[Collected data entries]
%%
(* ===== verification/Pool.v ===== *)
(** [StartAndMonitorWorkers] and the loops of [RunWorker]: a pool of workers, how
    it is started and how it comes to an end.

    A worker is at one of the selects of its loop, in an analysis, at the send of
    its result, or done.  The context is cancelled, jobs arrive and results are
    taken by the rest of the program: the steps labelled [Env].  The channels are
    those of [Queue]; what an analysis does to the state is in [Agent]. *)
From S2P Require Import Prelude GoStrings GoUtf8 GoJson GoPath GoOs Archive Common ArtifactStore State QldbStore.
From S2P Require Import Queue Agent.

Inductive wpoint : Type :=
| PTop                          (* the outer select *)
| PWait                         (* the inner select *)
| PBusy (job : AnalyzeJob)
| PSend (r : AnalyzeResult)     (* queue.Results() <- result *)
| PDone.

Inductive mpoint : Type :=
| MWaiting                      (* <-ctx.Done() *)
| MClosing (i : nat)            (* the loop over stopChans *)
| MReturned.

Record Pool : Type := MkPool {
  po_cancelled : bool;
  po_main : mpoint;
  po_stops : list (Chan unit);
  po_workers : list wpoint;
  po_wg : Z;
  po_jobs : Chan AnalyzeJob;
  po_results : Chan AnalyzeResult
}.

(** The loop that starts the workers: one stop channel and one [wg.Add(1)] each. *)
Fixpoint start_workers (n : nat) (p : Pool) : Pool :=
  match n with
  | O => p
  | S n' =>
      start_workers n'
        (MkPool (po_cancelled p) (po_main p) (po_stops p ++ [make_chan 0]) (po_workers p ++ [PTop])
           (po_wg p + 1) (po_jobs p) (po_results p))
  end.

Definition StartAndMonitorWorkers (desiredWorkerCount : Z) (q : QueueSingle) : Pool :=
  start_workers (Z.to_nat (worker_count desiredWorkerCount))
    (MkPool false MWaiting [] [] 0 (Jobs q) (Results q)).

(** ** Steps *)
Inductive label : Type := Env | Own | Took (job : AnalyzeJob).

Definition at_worker (i : nat) (pt : wpoint) (p : Pool) : Pool :=
  MkPool (po_cancelled p) (po_main p) (po_stops p) (<[i := pt]> (po_workers p)) (po_wg p) (po_jobs p) (po_results p).
(** [return], with the deferred [wg.Done()]. *)
Definition worker_returns (i : nat) (p : Pool) : Pool :=
  MkPool (po_cancelled p) (po_main p) (po_stops p) (<[i := PDone]> (po_workers p)) (po_wg p - 1) (po_jobs p)
    (po_results p).
Definition at_main (m : mpoint) (stops : list (Chan unit)) (p : Pool) : Pool :=
  MkPool (po_cancelled p) m stops (po_workers p) (po_wg p) (po_jobs p) (po_results p).
Definition with_po_jobs (ch : Chan AnalyzeJob) (p : Pool) : Pool :=
  MkPool (po_cancelled p) (po_main p) (po_stops p) (po_workers p) (po_wg p) ch (po_results p).
Definition with_po_results (ch : Chan AnalyzeResult) (p : Pool) : Pool :=
  MkPool (po_cancelled p) (po_main p) (po_stops p) (po_workers p) (po_wg p) (po_jobs p) ch.
Definition cancel (p : Pool) : Pool :=
  MkPool true (po_main p) (po_stops p) (po_workers p) (po_wg p) (po_jobs p) (po_results p).

(** [case <-stopChan] and [case <-ctx.Done()] of either select. *)
Definition told_to_stop (p : Pool) (i : nat) : Prop :=
  po_cancelled p = true \/ exists ch, po_stops p !! i = Some ch /\ receive ch = Done (None, ch).

Section pool.
Context (analysis : AnalyzeJob -> option AnalyzeResult -> Prop).

Inductive pool_step (p : Pool) : label -> Pool -> Prop :=
| ps_cancel : pool_step p Env (cancel p)
| ps_arrive job ch : send job (po_jobs p) = Done ch -> pool_step p Env (with_po_jobs ch p)
| ps_taken r ch : receive (po_results p) = Done (Some r, ch) -> pool_step p Env (with_po_results ch p)
| ps_stop i pt :
    po_workers p !! i = Some pt -> pt = PTop \/ pt = PWait -> told_to_stop p i ->
    pool_step p Own (worker_returns i p)
| ps_default i :
    po_workers p !! i = Some PTop -> ~ told_to_stop p i -> pool_step p Own (at_worker i PWait p)
| ps_job i job ch :
    po_workers p !! i = Some PWait -> receive (po_jobs p) = Done (Some job, ch) ->
    pool_step p (Took job) (with_po_jobs ch (at_worker i (PBusy job) p))
| ps_closed i ch :
    po_workers p !! i = Some PWait -> receive (po_jobs p) = Done (None, ch) ->
    pool_step p Own (worker_returns i p)
| ps_succeed i job r :
    po_workers p !! i = Some (PBusy job) -> analysis job (Some r) -> pool_step p Own (at_worker i (PSend r) p)
| ps_fail i job :
    po_workers p !! i = Some (PBusy job) -> analysis job None -> pool_step p Own (at_worker i PTop p)
| ps_send i r ch :
    po_workers p !! i = Some (PSend r) -> send r (po_results p) = Done ch ->
    pool_step p Own (with_po_results ch (at_worker i PTop p))
| ps_main_cancelled :
    po_main p = MWaiting -> po_cancelled p = true -> pool_step p Own (at_main (MClosing 0) (po_stops p) p)
| ps_main_close i ch ch' :
    po_main p = MClosing i -> po_stops p !! i = Some ch -> close ch = Done ch' ->
    pool_step p Own (at_main (MClosing (S i)) (<[i := ch']> (po_stops p)) p)
| ps_main_return i :
    po_main p = MClosing i -> po_stops p !! i = None -> pool_step p Own (at_main MReturned (po_stops p) p).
%%
- _Exercise brief_:
The required output is the exact run of lines from the beginning of the records to the line with "Inductive wpoint : Type", that line included.

- _Result_:
(* ===== verification/Pool.v ===== *)
(** [StartAndMonitorWorkers] and the loops of [RunWorker]: a pool of workers, how
    it is started and how it comes to an end.

    A worker is at one of the selects of its loop, in an analysis, at the send of
    its result, or done.  The context is cancelled, jobs arrive and results are
    taken by the rest of the program: the steps labelled [Env].  The channels are
    those of [Queue]; what an analysis does to the state is in [Agent]. *)
From S2P Require Import Prelude GoStrings GoUtf8 GoJson GoPath GoOs Archive Common ArtifactStore State QldbStore.
From S2P Require Import Queue Agent.

Inductive wpoint : Type :=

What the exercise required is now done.